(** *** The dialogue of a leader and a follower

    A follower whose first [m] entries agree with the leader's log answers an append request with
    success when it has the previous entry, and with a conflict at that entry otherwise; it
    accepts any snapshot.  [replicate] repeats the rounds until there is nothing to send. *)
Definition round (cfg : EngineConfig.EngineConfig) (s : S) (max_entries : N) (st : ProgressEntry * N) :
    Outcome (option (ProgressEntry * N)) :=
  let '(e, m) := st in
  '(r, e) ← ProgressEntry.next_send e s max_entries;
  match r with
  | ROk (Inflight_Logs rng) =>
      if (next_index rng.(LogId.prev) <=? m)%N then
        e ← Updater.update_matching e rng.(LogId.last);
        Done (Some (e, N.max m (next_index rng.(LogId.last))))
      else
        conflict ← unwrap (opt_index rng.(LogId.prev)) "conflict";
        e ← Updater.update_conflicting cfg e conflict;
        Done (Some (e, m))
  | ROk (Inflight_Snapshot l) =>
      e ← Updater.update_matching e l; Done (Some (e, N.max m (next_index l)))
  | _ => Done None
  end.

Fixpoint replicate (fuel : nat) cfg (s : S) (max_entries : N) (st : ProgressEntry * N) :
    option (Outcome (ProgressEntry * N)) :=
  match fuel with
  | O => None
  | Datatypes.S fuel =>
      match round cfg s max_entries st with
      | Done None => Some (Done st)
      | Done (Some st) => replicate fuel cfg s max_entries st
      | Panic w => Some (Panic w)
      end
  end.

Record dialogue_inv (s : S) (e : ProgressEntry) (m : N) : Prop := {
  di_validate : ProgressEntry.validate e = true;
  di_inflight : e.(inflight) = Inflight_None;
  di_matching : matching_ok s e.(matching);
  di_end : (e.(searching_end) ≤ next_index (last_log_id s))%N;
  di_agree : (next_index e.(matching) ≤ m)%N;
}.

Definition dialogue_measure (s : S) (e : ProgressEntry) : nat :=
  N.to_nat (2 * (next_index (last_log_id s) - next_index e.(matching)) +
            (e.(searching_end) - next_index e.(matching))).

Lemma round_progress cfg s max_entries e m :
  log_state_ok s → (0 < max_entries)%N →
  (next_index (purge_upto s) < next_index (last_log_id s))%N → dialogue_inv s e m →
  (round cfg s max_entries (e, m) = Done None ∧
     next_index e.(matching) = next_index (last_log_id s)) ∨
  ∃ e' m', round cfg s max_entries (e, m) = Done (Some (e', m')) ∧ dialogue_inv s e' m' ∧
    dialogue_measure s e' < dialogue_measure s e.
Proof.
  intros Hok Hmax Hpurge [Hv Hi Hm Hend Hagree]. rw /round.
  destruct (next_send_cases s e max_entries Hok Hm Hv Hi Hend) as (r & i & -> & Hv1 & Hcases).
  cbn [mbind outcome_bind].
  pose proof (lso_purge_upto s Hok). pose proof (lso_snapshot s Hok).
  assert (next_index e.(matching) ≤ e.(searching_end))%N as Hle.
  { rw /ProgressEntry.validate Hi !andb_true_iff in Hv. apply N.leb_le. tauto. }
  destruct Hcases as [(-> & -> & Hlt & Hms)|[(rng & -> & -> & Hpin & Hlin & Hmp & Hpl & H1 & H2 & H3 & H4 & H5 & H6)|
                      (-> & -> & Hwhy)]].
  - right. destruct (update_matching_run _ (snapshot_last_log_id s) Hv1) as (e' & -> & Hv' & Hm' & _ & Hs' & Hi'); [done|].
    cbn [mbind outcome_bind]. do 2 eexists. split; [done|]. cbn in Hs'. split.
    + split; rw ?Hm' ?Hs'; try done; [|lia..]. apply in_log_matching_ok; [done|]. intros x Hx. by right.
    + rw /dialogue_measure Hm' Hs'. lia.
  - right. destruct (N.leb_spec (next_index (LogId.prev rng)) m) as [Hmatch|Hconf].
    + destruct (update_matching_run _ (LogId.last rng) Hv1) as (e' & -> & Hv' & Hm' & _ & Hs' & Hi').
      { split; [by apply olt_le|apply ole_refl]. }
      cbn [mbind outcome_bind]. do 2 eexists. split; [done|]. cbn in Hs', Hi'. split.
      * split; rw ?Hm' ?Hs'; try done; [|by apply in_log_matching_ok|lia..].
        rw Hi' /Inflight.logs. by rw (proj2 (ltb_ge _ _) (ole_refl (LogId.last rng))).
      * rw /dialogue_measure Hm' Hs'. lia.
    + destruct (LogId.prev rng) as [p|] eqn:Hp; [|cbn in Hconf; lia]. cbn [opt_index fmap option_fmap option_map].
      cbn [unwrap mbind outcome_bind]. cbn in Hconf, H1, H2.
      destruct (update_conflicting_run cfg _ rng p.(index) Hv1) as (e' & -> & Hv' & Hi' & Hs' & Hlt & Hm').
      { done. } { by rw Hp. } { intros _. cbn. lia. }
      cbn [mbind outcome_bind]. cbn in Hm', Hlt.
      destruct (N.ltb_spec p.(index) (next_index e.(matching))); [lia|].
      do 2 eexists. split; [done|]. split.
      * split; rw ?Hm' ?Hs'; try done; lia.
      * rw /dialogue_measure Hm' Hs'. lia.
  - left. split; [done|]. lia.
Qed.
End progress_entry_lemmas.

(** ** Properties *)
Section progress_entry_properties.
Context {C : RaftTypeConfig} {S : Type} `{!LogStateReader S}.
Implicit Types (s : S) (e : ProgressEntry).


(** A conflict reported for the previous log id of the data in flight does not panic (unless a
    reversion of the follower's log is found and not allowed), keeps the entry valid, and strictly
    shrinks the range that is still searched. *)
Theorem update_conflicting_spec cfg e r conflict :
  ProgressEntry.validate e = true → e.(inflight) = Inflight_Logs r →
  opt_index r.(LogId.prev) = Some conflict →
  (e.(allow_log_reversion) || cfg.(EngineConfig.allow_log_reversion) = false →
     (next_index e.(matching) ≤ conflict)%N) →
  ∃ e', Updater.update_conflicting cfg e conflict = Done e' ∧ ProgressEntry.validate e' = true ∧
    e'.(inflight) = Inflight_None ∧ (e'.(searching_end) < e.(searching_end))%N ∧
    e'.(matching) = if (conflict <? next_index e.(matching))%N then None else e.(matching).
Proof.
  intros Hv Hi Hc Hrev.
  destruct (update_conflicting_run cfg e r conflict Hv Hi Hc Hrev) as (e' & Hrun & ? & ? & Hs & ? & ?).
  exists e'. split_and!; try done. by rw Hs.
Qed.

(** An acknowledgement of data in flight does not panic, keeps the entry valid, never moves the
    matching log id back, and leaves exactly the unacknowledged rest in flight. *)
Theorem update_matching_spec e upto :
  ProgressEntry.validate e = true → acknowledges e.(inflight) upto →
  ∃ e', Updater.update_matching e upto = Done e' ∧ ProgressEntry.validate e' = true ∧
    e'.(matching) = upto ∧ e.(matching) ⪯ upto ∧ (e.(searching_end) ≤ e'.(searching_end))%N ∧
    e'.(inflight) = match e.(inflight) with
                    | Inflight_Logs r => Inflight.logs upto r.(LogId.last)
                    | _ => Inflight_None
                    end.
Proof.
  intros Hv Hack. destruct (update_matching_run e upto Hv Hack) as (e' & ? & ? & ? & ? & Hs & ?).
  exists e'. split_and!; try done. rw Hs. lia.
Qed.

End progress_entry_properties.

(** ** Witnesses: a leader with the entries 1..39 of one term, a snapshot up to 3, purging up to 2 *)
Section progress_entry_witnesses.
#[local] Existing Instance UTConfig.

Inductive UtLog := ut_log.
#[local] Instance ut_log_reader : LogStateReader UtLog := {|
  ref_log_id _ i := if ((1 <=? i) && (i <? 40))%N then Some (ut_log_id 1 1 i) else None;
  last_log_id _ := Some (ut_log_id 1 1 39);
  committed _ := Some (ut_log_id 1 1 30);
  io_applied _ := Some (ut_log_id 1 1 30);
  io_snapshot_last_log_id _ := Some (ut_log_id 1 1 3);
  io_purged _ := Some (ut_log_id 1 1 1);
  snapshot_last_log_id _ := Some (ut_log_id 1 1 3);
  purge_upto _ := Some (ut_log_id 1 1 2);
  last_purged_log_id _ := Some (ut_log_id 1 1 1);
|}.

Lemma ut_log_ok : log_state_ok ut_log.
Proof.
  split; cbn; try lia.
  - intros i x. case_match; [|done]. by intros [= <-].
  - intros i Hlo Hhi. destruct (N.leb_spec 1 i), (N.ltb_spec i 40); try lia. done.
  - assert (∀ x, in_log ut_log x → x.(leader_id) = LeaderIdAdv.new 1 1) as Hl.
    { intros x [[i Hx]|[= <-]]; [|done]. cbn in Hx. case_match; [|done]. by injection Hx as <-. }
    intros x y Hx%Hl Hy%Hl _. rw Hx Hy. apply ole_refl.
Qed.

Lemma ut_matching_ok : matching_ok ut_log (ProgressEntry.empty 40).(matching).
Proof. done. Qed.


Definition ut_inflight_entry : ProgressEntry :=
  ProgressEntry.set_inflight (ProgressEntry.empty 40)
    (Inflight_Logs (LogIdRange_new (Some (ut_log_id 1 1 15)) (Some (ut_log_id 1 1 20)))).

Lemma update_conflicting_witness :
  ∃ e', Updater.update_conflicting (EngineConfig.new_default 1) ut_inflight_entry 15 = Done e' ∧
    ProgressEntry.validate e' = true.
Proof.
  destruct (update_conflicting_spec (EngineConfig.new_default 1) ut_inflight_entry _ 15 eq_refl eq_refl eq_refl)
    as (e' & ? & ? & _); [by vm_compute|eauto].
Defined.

* * *

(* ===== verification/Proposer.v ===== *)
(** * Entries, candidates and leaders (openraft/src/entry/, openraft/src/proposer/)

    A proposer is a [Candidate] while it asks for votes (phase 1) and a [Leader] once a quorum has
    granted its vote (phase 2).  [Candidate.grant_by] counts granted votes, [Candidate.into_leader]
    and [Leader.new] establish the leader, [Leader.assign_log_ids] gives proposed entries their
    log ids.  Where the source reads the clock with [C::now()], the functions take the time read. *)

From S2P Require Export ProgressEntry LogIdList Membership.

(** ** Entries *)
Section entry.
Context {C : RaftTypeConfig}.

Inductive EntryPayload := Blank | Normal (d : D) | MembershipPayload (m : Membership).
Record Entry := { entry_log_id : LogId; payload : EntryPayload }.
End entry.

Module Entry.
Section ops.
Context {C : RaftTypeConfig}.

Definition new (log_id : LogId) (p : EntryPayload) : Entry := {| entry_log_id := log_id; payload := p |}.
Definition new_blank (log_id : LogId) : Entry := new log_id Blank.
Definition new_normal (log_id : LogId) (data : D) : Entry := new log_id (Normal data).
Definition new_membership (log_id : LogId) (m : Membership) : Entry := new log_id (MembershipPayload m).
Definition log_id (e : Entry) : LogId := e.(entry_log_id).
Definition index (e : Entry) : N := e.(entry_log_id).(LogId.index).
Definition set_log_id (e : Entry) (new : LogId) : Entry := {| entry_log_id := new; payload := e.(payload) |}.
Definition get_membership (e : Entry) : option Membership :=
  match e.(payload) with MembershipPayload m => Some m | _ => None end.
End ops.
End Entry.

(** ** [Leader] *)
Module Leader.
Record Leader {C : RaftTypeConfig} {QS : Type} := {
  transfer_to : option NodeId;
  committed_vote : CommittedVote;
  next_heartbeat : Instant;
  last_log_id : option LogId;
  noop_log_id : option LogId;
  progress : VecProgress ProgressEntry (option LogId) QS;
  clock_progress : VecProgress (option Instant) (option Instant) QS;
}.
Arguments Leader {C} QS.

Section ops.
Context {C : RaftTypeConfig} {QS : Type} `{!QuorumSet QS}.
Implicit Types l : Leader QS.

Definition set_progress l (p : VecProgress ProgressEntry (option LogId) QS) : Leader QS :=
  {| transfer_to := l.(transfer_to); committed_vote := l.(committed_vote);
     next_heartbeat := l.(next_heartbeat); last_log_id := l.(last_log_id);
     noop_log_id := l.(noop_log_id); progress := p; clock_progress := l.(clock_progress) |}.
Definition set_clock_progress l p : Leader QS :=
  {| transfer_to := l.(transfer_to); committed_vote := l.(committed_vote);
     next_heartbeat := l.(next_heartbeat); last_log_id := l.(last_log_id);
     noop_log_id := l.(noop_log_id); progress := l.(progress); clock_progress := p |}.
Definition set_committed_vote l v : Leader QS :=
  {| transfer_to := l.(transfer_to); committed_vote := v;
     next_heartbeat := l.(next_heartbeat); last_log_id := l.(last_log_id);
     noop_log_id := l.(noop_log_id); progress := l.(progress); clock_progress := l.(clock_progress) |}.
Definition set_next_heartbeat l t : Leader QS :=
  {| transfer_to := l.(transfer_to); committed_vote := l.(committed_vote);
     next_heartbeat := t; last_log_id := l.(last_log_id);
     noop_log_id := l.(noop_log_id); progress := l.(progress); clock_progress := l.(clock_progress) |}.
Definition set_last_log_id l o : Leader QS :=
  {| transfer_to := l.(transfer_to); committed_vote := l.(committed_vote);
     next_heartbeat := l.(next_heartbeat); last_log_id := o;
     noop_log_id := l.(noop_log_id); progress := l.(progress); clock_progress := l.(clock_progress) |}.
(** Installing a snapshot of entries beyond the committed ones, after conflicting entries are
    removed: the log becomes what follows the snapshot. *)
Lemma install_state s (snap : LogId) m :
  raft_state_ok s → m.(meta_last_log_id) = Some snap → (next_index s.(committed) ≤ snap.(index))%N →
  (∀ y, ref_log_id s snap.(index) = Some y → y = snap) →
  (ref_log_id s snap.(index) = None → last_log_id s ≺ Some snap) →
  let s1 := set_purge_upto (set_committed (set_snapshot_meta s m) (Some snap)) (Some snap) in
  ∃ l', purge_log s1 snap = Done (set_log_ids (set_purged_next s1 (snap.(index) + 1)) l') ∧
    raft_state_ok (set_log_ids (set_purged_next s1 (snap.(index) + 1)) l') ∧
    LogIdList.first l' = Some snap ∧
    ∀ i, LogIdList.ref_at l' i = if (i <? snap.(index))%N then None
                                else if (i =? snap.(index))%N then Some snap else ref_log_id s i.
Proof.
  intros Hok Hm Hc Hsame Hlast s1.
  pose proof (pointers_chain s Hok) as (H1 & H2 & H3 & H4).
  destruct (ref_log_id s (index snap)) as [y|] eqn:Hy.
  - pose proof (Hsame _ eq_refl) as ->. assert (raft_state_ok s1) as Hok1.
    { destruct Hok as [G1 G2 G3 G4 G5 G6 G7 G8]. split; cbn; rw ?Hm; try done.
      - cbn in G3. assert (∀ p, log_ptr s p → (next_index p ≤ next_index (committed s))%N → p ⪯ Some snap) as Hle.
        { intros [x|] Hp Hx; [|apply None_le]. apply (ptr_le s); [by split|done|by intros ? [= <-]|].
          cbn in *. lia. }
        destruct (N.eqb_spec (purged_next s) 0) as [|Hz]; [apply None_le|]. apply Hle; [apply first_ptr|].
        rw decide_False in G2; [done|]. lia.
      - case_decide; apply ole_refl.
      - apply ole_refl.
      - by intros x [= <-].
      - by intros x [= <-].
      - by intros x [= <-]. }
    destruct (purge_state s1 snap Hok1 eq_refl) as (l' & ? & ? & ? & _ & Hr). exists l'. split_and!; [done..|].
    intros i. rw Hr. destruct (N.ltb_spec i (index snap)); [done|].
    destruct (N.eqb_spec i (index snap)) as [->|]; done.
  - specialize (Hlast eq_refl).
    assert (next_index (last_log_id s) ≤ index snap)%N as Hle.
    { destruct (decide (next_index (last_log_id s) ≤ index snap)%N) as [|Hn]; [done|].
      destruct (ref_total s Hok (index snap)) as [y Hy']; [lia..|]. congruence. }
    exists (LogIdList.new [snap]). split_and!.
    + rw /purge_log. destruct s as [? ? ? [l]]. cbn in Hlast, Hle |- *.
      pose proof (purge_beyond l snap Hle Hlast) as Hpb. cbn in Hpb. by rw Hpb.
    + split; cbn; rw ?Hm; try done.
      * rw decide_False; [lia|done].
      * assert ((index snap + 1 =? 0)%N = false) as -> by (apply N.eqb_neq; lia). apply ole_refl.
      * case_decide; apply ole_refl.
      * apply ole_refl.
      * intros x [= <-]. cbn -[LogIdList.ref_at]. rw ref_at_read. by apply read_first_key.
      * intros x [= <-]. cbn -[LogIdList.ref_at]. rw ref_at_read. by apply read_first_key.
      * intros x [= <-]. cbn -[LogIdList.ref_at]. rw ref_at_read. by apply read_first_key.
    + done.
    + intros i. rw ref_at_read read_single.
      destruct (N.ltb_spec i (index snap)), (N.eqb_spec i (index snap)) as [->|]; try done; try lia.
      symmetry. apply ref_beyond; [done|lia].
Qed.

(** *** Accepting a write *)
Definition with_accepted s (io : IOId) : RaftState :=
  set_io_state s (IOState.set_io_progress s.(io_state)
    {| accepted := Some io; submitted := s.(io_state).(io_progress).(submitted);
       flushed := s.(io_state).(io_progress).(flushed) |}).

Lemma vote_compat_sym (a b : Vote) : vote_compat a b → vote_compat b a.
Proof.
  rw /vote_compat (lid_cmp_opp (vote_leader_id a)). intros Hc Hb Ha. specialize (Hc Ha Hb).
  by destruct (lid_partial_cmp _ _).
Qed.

...

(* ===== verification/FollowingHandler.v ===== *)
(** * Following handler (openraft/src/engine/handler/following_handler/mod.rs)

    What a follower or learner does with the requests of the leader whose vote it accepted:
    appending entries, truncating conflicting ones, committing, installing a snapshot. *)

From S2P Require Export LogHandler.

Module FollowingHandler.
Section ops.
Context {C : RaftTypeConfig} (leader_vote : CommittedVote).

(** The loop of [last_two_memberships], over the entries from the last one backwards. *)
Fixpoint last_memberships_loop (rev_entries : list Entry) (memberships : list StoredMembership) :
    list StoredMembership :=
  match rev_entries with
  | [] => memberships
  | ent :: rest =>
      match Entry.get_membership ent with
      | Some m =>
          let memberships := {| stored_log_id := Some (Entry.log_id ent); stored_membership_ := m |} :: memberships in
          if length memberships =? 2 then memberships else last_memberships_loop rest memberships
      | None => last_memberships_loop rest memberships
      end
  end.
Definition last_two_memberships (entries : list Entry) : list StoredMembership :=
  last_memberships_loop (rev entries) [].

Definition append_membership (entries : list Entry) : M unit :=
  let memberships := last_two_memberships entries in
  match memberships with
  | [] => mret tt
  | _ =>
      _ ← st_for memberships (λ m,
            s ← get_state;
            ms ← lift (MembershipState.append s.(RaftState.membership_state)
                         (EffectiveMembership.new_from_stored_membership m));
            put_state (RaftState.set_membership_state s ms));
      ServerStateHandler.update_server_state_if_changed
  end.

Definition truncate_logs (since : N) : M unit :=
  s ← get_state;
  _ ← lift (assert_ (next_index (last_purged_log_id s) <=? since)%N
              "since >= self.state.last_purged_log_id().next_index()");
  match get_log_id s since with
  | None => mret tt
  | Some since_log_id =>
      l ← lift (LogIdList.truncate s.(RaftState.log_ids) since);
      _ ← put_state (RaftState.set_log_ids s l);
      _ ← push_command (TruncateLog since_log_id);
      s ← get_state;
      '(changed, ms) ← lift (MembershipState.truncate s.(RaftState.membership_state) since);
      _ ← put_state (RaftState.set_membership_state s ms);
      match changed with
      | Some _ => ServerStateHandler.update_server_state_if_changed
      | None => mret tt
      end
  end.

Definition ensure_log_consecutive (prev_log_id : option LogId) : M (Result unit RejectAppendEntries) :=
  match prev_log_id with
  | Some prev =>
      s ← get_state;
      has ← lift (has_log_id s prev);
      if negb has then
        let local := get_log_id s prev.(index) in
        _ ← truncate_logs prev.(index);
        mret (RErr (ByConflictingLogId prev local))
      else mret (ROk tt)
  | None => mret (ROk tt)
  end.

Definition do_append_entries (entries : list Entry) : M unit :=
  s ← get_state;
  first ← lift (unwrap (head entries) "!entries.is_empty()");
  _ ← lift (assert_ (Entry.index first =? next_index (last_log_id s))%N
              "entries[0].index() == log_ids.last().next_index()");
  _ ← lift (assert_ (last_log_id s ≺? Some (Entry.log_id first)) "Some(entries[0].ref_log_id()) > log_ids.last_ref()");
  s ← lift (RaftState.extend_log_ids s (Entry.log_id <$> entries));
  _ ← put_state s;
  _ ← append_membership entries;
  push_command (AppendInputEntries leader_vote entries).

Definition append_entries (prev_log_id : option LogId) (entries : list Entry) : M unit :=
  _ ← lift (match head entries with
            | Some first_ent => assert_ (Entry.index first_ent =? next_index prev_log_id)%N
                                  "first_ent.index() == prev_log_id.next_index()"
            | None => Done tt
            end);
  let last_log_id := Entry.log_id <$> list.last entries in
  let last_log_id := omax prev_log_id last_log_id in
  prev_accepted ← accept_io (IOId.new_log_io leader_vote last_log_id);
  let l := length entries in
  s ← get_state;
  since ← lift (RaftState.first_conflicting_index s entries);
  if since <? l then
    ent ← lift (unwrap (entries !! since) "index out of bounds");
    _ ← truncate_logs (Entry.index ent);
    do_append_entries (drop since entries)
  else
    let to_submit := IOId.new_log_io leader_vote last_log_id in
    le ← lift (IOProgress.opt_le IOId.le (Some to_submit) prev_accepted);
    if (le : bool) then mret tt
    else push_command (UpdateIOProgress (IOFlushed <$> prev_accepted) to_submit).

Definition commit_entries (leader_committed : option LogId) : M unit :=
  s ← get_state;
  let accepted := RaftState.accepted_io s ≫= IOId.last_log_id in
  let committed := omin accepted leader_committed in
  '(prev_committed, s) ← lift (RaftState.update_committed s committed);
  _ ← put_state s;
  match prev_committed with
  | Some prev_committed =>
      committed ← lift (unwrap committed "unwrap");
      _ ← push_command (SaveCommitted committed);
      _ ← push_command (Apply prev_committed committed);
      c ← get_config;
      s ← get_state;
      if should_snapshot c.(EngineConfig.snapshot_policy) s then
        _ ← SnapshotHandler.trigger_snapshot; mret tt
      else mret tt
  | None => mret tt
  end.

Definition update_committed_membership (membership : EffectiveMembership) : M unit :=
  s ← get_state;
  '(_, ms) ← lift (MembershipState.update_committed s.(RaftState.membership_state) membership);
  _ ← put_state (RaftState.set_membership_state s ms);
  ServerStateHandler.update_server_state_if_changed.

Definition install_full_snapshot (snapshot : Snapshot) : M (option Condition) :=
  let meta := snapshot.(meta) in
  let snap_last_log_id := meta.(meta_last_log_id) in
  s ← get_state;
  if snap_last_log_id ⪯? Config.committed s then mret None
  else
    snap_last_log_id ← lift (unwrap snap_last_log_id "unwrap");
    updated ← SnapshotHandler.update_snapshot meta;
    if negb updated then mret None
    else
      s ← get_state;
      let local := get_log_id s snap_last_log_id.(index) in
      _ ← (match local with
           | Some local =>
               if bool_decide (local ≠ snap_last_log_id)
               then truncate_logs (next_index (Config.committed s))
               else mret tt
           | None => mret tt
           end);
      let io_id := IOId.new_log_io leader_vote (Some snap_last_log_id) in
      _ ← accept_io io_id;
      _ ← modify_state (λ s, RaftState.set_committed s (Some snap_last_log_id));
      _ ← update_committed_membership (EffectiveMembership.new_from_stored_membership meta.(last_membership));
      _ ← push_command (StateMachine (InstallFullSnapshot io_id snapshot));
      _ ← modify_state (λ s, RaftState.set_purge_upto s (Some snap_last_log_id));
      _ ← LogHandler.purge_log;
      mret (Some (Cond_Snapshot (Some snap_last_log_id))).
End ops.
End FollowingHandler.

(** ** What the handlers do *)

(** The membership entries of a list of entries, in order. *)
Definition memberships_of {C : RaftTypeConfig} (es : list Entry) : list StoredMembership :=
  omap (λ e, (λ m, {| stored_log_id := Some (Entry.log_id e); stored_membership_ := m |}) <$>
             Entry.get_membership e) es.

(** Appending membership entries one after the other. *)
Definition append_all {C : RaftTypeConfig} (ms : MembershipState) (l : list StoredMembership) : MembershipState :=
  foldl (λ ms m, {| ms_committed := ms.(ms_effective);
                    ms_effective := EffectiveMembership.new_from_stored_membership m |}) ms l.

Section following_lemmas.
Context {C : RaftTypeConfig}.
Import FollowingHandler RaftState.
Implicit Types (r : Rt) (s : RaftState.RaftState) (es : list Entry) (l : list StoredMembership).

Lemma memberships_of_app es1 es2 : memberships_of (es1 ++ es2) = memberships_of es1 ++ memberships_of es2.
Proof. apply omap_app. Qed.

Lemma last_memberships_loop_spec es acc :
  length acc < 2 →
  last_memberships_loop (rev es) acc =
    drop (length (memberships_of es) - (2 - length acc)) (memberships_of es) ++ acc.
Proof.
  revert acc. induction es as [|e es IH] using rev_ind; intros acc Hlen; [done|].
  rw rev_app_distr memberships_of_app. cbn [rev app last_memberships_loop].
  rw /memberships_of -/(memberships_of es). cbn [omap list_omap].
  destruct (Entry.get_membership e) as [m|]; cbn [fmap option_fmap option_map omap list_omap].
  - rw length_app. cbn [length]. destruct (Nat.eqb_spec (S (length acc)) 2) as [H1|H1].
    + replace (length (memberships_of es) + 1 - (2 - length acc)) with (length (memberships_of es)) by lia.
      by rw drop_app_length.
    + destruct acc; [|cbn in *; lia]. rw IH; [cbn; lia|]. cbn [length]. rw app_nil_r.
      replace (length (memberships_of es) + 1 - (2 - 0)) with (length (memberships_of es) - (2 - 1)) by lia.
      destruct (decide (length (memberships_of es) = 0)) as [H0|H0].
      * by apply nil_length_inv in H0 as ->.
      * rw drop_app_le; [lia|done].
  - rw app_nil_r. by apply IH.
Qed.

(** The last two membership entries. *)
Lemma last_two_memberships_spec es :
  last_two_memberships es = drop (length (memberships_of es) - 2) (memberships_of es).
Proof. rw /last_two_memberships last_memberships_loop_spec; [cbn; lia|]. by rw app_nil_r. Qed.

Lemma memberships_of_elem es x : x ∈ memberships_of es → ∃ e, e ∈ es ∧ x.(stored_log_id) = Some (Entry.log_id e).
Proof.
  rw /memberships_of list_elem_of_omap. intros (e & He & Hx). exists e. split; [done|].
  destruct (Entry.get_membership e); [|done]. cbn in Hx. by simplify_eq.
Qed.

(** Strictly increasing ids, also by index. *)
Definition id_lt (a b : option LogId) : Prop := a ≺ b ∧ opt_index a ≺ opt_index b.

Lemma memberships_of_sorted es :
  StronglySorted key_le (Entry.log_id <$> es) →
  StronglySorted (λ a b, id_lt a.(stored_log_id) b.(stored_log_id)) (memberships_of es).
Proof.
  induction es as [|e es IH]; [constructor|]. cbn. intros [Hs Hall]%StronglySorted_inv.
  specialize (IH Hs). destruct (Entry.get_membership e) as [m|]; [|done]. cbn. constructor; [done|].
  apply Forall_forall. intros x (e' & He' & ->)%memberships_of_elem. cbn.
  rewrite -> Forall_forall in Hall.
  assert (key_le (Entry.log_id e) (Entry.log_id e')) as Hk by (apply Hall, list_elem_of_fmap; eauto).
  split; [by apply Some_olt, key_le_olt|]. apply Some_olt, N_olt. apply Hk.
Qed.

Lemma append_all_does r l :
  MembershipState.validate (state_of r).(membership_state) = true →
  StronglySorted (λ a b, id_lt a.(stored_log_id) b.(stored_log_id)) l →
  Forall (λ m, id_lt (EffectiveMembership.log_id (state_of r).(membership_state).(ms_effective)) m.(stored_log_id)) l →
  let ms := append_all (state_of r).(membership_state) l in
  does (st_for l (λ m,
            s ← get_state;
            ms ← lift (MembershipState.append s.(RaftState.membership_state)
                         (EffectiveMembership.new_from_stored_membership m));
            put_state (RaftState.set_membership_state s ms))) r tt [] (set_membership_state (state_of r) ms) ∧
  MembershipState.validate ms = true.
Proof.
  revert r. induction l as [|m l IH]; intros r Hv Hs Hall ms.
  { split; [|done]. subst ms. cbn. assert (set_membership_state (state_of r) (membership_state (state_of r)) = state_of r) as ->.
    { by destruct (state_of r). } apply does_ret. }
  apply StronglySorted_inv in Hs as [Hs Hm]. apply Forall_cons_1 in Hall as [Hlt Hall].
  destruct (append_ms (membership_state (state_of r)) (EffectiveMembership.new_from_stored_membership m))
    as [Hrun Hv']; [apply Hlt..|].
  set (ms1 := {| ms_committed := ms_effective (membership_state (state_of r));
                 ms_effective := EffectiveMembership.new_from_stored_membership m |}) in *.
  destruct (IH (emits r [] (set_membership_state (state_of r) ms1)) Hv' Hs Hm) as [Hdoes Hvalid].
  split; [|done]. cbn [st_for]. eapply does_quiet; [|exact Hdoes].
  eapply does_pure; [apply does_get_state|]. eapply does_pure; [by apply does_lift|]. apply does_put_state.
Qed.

Requirement — In the preceding material, find each line holding the word "Hcases" and copy it out.

Output for this exercise —
  destruct (next_send_cases s e max_entries Hok Hm Hv Hi Hend) as (r & i & -> & Hv1 & Hcases).
  destruct Hcases as [(-> & -> & Hlt & Hms)|[(rng & -> & -> & Hpin & Hlin & Hmp & Hpl & H1 & H2 & H3 & H4 & H5 & H6)|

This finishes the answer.